Data items
(** With no failing system call, the loop makes one temporary file for each
    download it runs, and none of them is left when it ends. *)
Lemma mergeLoop_cleans roots : ∀ i out w r w',
  mergeLoop total i roots out w = (r, w') →
  (∀ t, clock w ≤ t → faults w !! t = None) →
  r ≠ Stuck ∧ clock w ≤ clock w' ∧ faults w' = faults w
  ∧ ∃ k, k ≤ length roots ∧ tmpseq w' = tmpseq w + k
       ∧ downloads (calls w') = downloads (calls w) ++ take k roots
       ∧ ∀ n, tmpseq w ≤ n < tmpseq w + k →
              fs w' !! os.temp_name "0g-download-" ".dat" n = None.
Proof.
  induction roots as [|root rest IH]; intros i out w r w' Hrun Hq.
  - injection Hrun as <- <-. split; [discriminate|]. split; [lia|]. split; [reflexivity|].
    exists 0. cbn [take length]. rewrite app_nil_r.
    split; [lia|]. split; [lia|]. split; [reflexivity|]. intros; lia.
  - cbn [mergeLoop] in Hrun. unfold bind at 1 in Hrun. unfold fmt.Printf at 1 in Hrun.
    rewrite CreateTemp_ok in Hrun by (apply Hq; cbn [clock put_line]; lia).
    cbn [tmpseq put_line os.name] in Hrun.
    set (tmp := os.temp_name "0g-download-" ".dat" (tmpseq w)) in *.
    apply defer_inv in Hrun as (w0 & Hbody & Hw').
    match type of Hbody with context [runDownload ?a ?b ?c] =>
      destruct (runDownload a b c) as [[e|] w3] eqn:Hd end.
    + (* the download fails *)
      injection Hbody as <- <-.
      destruct Hw' as [[_ ->]|[Habs _]]; [|discriminate].
      destruct (runDownload_frame _ _ _ _ _ Hd) as (Hc3 & Hf3 & Ht3).
      destruct (runDownload_inv _ _ _ _ _ Hd) as (_ & _ & Hcalls3 & _).
      cbn [clock faults tmpseq calls flags set_fs next_tmp ticks put_line] in Hc3, Hf3, Ht3, Hcalls3.
      rewrite Remove_ok by (rewrite Hf3, Hc3; apply Hq; lia).
      cbn [clock faults tmpseq calls fs set_fs ticks].
      split; [discriminate|]. split; [lia|]. split; [exact Hf3|].
      exists 1. cbn [length take]. split; [lia|]. split; [lia|]. split.
      * rewrite Hcalls3, downloads_app. reflexivity.
      * intros n Hn. replace n with (tmpseq w) by lia. apply lookup_delete_eq.
    + (* it succeeds *)
      destruct (runDownload_frame _ _ _ _ _ Hd) as (Hc3 & Hf3 & Ht3).
      destruct (runDownload_inv _ _ _ _ _ Hd) as (_ & _ & Hcalls3 & _).
      cbn [clock faults tmpseq calls flags set_fs next_tmp ticks put_line] in Hc3, Hf3, Ht3, Hcalls3.
      destruct (os.ReadFile tmp w3) as [[data er] w4] eqn:HR.
      destruct (ReadFile_frame _ _ _ _ _ HR) as (Hc4 & Ht4).
      destruct (ReadFile_same_io _ _ _ _ _ HR) as ((_ & _ & Hf4 & Hcalls4) & _).
      rewrite Write_ok in Hbody by (rewrite Hf4, Hf3, Hc4, Hc3; apply Hq; lia).
      unfold bind at 1 in Hbody. unfold fmt.Printf at 1 in Hbody.
      apply IH in Hbody as (Hr & Hck & Hft & k & Hk & Hts & Hdl & Hfs).
      2:{ intros t Ht. cbn [clock faults put_line set_fs ticks] in *.
          rewrite Hf4, Hf3. apply Hq. lia. }
      cbn [clock faults tmpseq calls put_line set_fs ticks] in Hck, Hft, Hts, Hdl, Hfs.
      destruct Hw' as [[_ ->]|[Habs _]]; [|contradiction].
      rewrite Remove_ok by (rewrite Hft, Hf4, Hf3; apply Hq; lia).
      cbn [clock faults tmpseq calls fs set_fs ticks].
      split; [exact Hr|]. split; [lia|]. split; [now rewrite Hft, Hf4, Hf3|].
      exists (S k). cbn [length take]. split; [lia|]. split; [lia|]. split.
      * rewrite Hdl, Hcalls4, Hcalls3, downloads_app. cbn [app].
        now rewrite <- app_assoc.
      * intros n Hn. destruct (decide (n = tmpseq w)) as [->|Hne].
        -- apply lookup_delete_eq.
        -- rewrite lookup_delete_ne
             by (intros E; apply temp_name_inj in E; congruence).
           apply Hfs. lia.
Qed.
End mergeLoop_cleans.
Lemma known_sessions_not_processed_witness :
  exists calls,
    history (snd (checkAndRenameReplayTabs env_scenario state_knowing_a))
    = (calls ++ history state_knowing_a)%list
    /\ forall sessionId,
         In (PostGraphql sessionId) calls
         \/ (exists newName, In (RenameSession sessionId newName) calls) ->
         In sessionId (map id [session_a])
         /\ ~ In sessionId (loadedKnown env_scenario state_knowing_a)
         /\ (storageGetError env_scenario
               (GetSessions :: history state_knowing_a) = None ->
             ~ In sessionId (persistedKnown state_knowing_a)).
Proof.
  exact (known_sessions_not_processed env_scenario state_knowing_a
           [session_a] eq_refl).
Defined.



Lemma loadedKnown_read (env : Environment) (st : State) :
  reads_work env -> loadedKnown env st = new_Set (persistedKnown st).
Proof. intros Hread. unfold loadedKnown. now rewrite Hread. Qed.

Lemma new_Set_idempotent (l : list string) : new_Set (new_Set l) = new_Set l.
Proof. apply new_Set_of_NoDup, new_Set_NoDup. Qed.





Lemma newSessionsOf_all_known (known : list string) (sessions : list Session) :
  (forall session, In session sessions -> In (id session) known) ->
  newSessionsOf known sessions = [].
Proof.
  intros H. unfold newSessionsOf.
  induction sessions as [|s rest IH]; [reflexivity|]. cbn [filter].
  assert (Hs : has known (id s) = true) by (apply has_In, H; now left).
  rewrite Hs. cbn [negb]. apply IH. intros x Hx. apply H. now right.
Qed.

(** A cycle over sessions that are all known is about no session. *)
Lemma all_known_idle (env : Environment) (st : State)
      (sessions : list Session) :
  sdkInstance env = true -> reads_work env ->
  getSessions env (history st) = Normal (Some sessions) ->
  sessions <> [] ->
  (forall session, In session sessions -> In (id session) (persistedKnown st)) ->
  session_calls (history (snd (checkAndRenameReplayTabs env st)))
  = session_calls (history st).
Proof.
  intros Hsdk Hread Hlist Hne Hknown.
  rewrite (cycle_run env Hsdk st sessions Hlist Hne).
  unfold restOfCycle. cbv zeta.
  rewrite (loadedKnown_read env st Hread), newSessionsOf_all_known
    by (intros s Hs; apply new_Set_In; now apply Hknown).
  cbn [List.length Nat.eqb].
  assert (Hrest : forall ids,
    grows not_session_call
      (addLog LogNoNewSessions ;; saveKnownSessions env ids)).
  { intros ids. apply grows_bind; [apply grows_addLog|]. intros _.
    now apply saveKnownSessions_grows. }
  destruct (Hrest (new_Set (map id sessions))
              (stateBeforeLoop env st sessions)) as (calls & E & F).
  rewrite E, session_calls_grown by assumption. reflexivity.
Qed.



(** ** Turns of the loop that fail *)

Section Turn.

Variable env : Environment.
Variable session : Session.
Variable renamedCount : nat.
Variables st st1 : State.
Variable entry : Entry.

Hypothesis Hdetails :
  getSessionDetails env (id session)
    (snd (addLog (LogProcessing (id session)) st))
  = (Normal (Some entry), st1).
(** C8. Whatever fails inside a local-service lookup (no API key, a
    rejected request, a response without text, text that does not parse),
    [findLocalServices] resolves with [{ providers: [] }]; the plan view
    that awaited it stores that result for the phase, clears the loading
    flag and shows no alert. *)
Theorem findLocalServices_failure_is_empty_result
    (JSON_parse : string -> Outcome LocalSearchResult)
    (query : string) (location : Coordinates) (env : Env) :
  LookupFailure JSON_parse env ->
  fst (findLocalServices JSON_parse query location (Retry.start env))
    = Resolved emptyResult /\
  forall (v : PlanView.View) (index : Z),
    PlanView.net v = env ->
    let v' :=
      PlanView.handleSearchForPhase JSON_parse (Some location) index query v in
    PlanView.alerts v' = PlanView.alerts v /\
    PlanView.phaseResults v' !! index = Some emptyResult /\
    PlanView.loadingPhases v' !! index = Some false.
Proof.
  intros Hfail.
  destruct (GenAIFacts.try_rejects JSON_parse query location env Hfail)
    as (x & env1 & Htry).
  destruct (GenAIFacts.operation_catches JSON_parse query location env x env1 Htry)
    as (env2 & Hop).
  assert (Hrun :
    findLocalServices JSON_parse query location (Retry.start env)
      = (Resolved emptyResult, Retry.mkSched env2 [Retry.EvInvoke])).
  { unfold findLocalServices, Retry.retryOperation_default.
    apply RetryFacts.retryOperation_first_resolved; [lia|exact Hop]. }
  split; [now rewrite Hrun|].
  intros v index Hnet.
  unfold PlanView.handleSearchForPhase, PlanView.call_findLocalServices.
  cbn [PlanView.setLoadingPhases PlanView.net]. rewrite Hnet, Hrun.
  cbn. split; [reflexivity|]. split; apply lookup_insert_eq.
Qed.
(** Python [==] on hashable JSON values ([True == 1], [False == 0]). *)
Definition py_eq (a b : JValue) : bool :=
  match a, b with
  | JNull, JNull => true
  | JBool x, JBool y => Bool.eqb x y
  | JBool x, JNum n | JNum n, JBool x => Z.eqb n (if x then 1 else 0)
  | JNum m, JNum n => Z.eqb m n
  | JStr s, JStr t => String.eqb s t
  | _, _ => false
  end.

(** [cur in seen] *)
Definition py_mem (v : JValue) (seen : list JValue) : bool :=
  existsb (py_eq v) seen.

(** The [while cur and cur not in seen] loop of one leaf, with its state
    [(path, seen)]; each iteration consumes one unit of [fuel]. *)
Fixpoint walk (fuel : nat) (nodes : list node) (cur : JValue)
    (seen : list JValue) (path : list entry) : outcome (list entry * list JValue) :=
  match fuel with
  | O => OutOfFuel
  | S fuel' =>
      if negb (truthy cur) then Ok (path, seen)
      else if negb (hashable cur) then Raise TypeError
      else if py_mem cur seen then Ok (path, seen)
      else
        let seen' := cur :: seen in
        match lookup_node nodes cur with
        | None => Ok (path, seen')
        | Some n =>
            let path' := if truthy (n_role n) then path ++ [entry_of n] else path in
            walk fuel' nodes (n_parent n) seen' path'
        end
  end.

(** The [for leaf in leaves] loop. *)
Fixpoint collect (fuel : nat) (nodes : list node) (leaves : list string)
    : outcome (list (list entry)) :=
  match leaves with
  | [] => Ok []
  | leaf :: leaves' =>
      r <- walk fuel nodes (JStr leaf) [] [] ;;
      let path := rev (fst r) in
      threads <- collect fuel nodes leaves' ;;
      Ok (match path with [] => threads | _ => path :: threads end)
  end.

Definition reconstruct_threads_fuel (fuel : nat) (mapping : list (string * JValue))
    : outcome (list (list entry)) :=
  match mapping with
  | [] => Ok []
  | _ =>
      nodes <- build_nodes mapping ;;
      collect fuel nodes (leaf_ids nodes)
  end.

(** Each walk visits at most one node per key plus one final id. *)
Definition reconstruct_threads (mapping : list (string * JValue))
    : outcome (list (list entry)) :=
  reconstruct_threads_fuel (S (List.length mapping)) mapping.

(** The upward walk as the specification describes it: from [cur], stop
    at a falsy id (no parent), an id already visited, or an id absent from
    the nodes; otherwise visit its node and continue with its parent.
    The list collects the visited nodes, leaf first. *)
Inductive ancestor_chain (nodes : list node) : JValue -> list JValue -> list node -> Prop :=
| chain_no_parent cur seen :
    truthy cur = false -> ancestor_chain nodes cur seen []
| chain_visited cur seen :
    truthy cur = true -> hashable cur = true -> py_mem cur seen = true ->
    ancestor_chain nodes cur seen []
| chain_absent cur seen :
    truthy cur = true -> hashable cur = true -> py_mem cur seen = false ->
    lookup_node nodes cur = None -> ancestor_chain nodes cur seen []
| chain_step cur seen n vis :
    truthy cur = true -> hashable cur = true -> py_mem cur seen = false ->
    lookup_node nodes cur = Some n ->
    ancestor_chain nodes (n_parent n) (cur :: seen) vis ->
    ancestor_chain nodes cur seen (n :: vis).

(** The thread the specification expects from the visited nodes: the
    entries of the role-bearing nodes, root first. *)
Definition spec_thread (vis : list node) : list entry :=
  rev (map entry_of (filter (fun n => truthy (n_role n)) vis)).

(** Threads without entries are dropped. *)
Definition keep_nonempty (ts : list (list entry)) : list (list entry) :=
  filter (fun t => match t with [] => false | _ => true end) ts.

(** Number of nodes whose id has not been visited yet. *)
Definition count_unseen (nodes : list node) (seen : list JValue) : nat :=
  List.length (filter (fun n => negb (py_mem (JStr (n_id n)) seen)) nodes).

End Reconstructor.

(* ================================================================= *)
(** ** [split_segments] over the Python heap

    The caller's list and its message dicts are objects shared by
    reference: the heap maps locations to list objects (holding
    locations) and dict objects. [sorted] allocates a new list,
    [segments] and each [current] are new lists grown by [append]. *)

Module SegmenterHeap.
Import Segmenter.

Definition loc := nat.

Inductive obj :=
| OList (xs : list loc)
| ODict (m : message).

Record store := mkStore {
  next : loc;
  heap : loc -> option obj
}.

(** Locations from [next] on are free. *)
Definition wf (s : store) : Prop :=
  forall l, (next s <= l)%nat -> heap s l = None.

Definition alloc (s : store) (o : obj) : loc * store :=
  (next s, mkStore (S (next s))
             (fun l => if Nat.eqb l (next s) then Some o else heap s l)).

Definition write (s : store) (l : loc) (o : obj) : store :=
  mkStore (next s) (fun l' => if Nat.eqb l' l then Some o else heap s l').

(** [lst.append(x)] *)
Definition append (s : store) (lst x : loc) : option store :=
  match heap s lst with
  | Some (OList xs) => Some (write s lst (OList (xs ++ [x])))
  | _ => None
  end.

(** Reading a message through [.get]: the object must be a dict. *)
Definition read_dict (s : store) (l : loc) : option message :=
  match heap s l with
  | Some (ODict m) => Some m
  | _ => None
  end.

Fixpoint read_dicts (s : store) (ls : list loc) : option (list (loc * message)) :=
  match ls with
  | [] => Some []
  | l :: ls' =>
      match read_dict s l, read_dicts s ls' with
      | Some m, Some ms => Some ((l, m) :: ms)
      | _, _ => None
      end
  end.

(** [sorted(messages, key=...)] on references, stable. *)
Fixpoint insert_ref (x : loc * message) (l : list (loc * message)) : list (loc * message) :=
  match l with
  | [] => [x]
  | y :: l' => if time_key (snd x) <=? time_key (snd y) then x :: y :: l'
               else y :: insert_ref x l'
  end.

Fixpoint sort_refs (l : list (loc * message)) : list (loc * message) :=
  match l with
  | [] => []
  | x :: l' => insert_ref x (sort_refs l')
  end.

(** The [zip] loop; [prev] and [cur] are read from the heap at each step. *)
Fixpoint scan_heap (gap : Z) (prev : loc) (rest : list loc) (current segments : loc)
    (s : store) : option store :=
  match rest with
  | [] =>
      match heap s current with
      | Some (OList []) => Some s
      | Some (OList _) => append s segments current
      | _ => None
      end
  | cur :: rest' =>
      match read_dict s prev, read_dict s cur with
      | Some mp, Some mc =>
          if boundary gap mp mc then
            match append s segments current with
            | Some s1 =>
                let (current', s2) := alloc s1 (OList [cur]) in
                scan_heap gap cur rest' current' segments s2
            | None => None
            end
          else
            match append s current cur with
            | Some s1 => scan_heap gap cur rest' current segments s1
            | None => None
            end
      | _, _ => None
      end
  end.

### [Task details]
Return every line of the data above in which "take" appears.

### [Response area]
       ∧ downloads (calls w') = downloads (calls w) ++ take k roots
    exists 0. cbn [take length]. rewrite app_nil_r.
      exists 1. cbn [length take]. split; [lia|]. split; [lia|]. split.
      exists (S k). cbn [length take]. split; [lia|]. split; [lia|]. split.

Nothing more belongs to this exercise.